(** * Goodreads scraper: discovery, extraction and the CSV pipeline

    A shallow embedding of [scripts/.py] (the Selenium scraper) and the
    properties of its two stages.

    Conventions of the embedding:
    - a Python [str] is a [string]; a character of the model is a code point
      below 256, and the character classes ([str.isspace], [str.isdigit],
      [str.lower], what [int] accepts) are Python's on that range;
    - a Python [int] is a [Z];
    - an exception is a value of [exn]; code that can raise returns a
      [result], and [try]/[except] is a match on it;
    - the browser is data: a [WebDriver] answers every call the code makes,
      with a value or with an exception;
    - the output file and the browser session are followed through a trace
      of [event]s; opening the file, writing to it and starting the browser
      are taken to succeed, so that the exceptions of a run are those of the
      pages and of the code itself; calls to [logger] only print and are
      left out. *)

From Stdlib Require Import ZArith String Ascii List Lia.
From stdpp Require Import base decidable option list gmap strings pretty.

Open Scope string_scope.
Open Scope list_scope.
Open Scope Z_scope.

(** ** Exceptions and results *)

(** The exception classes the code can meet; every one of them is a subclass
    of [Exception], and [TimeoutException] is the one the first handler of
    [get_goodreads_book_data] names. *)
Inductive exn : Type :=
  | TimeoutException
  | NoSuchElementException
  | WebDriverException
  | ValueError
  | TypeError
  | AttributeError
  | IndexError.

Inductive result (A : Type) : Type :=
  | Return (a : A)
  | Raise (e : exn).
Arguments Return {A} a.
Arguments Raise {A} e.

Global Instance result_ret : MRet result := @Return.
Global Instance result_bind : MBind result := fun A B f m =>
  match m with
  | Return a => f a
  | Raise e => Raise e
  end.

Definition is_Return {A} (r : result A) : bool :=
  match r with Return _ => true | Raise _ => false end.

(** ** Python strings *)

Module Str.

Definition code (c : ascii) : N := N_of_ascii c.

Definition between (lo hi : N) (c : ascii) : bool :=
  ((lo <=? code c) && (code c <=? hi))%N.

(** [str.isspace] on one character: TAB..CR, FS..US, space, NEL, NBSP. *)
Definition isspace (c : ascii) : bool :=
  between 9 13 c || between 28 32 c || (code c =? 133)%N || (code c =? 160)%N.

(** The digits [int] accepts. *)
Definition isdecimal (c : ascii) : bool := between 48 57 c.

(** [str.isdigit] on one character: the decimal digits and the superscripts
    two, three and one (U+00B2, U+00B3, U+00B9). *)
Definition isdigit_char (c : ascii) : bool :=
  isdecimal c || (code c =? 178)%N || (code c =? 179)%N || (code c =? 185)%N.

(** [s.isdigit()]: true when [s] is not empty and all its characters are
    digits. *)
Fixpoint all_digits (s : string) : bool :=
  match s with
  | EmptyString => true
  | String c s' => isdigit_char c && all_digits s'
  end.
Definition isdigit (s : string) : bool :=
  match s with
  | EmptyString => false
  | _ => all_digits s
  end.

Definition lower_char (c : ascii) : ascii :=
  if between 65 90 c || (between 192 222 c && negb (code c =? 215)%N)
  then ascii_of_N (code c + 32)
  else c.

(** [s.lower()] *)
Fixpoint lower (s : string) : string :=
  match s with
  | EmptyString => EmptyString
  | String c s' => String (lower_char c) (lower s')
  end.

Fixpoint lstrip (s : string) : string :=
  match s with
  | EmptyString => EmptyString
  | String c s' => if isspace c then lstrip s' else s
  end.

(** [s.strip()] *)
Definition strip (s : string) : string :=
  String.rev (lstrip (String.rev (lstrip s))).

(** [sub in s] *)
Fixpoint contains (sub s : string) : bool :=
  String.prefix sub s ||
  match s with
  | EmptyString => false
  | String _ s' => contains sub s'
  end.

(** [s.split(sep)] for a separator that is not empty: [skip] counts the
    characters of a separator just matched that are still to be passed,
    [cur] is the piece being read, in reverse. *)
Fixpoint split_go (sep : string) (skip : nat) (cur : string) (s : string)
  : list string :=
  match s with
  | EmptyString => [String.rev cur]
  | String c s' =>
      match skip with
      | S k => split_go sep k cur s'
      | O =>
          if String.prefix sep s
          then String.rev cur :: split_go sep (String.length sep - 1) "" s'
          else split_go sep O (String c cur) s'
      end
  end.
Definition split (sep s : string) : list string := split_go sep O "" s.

━━━━━━━━━━━━━━━━

REQUIRED ACTION: Note every line of the entries in which "isspace" appears, and copy it down.

EXERCISE RESULT:
      below 256, and the character classes ([str.isspace], [str.isdigit],
(** [str.isspace] on one character: TAB..CR, FS..US, space, NEL, NBSP. *)
Definition isspace (c : ascii) : bool :=
  | String c s' => if isspace c then lstrip s' else s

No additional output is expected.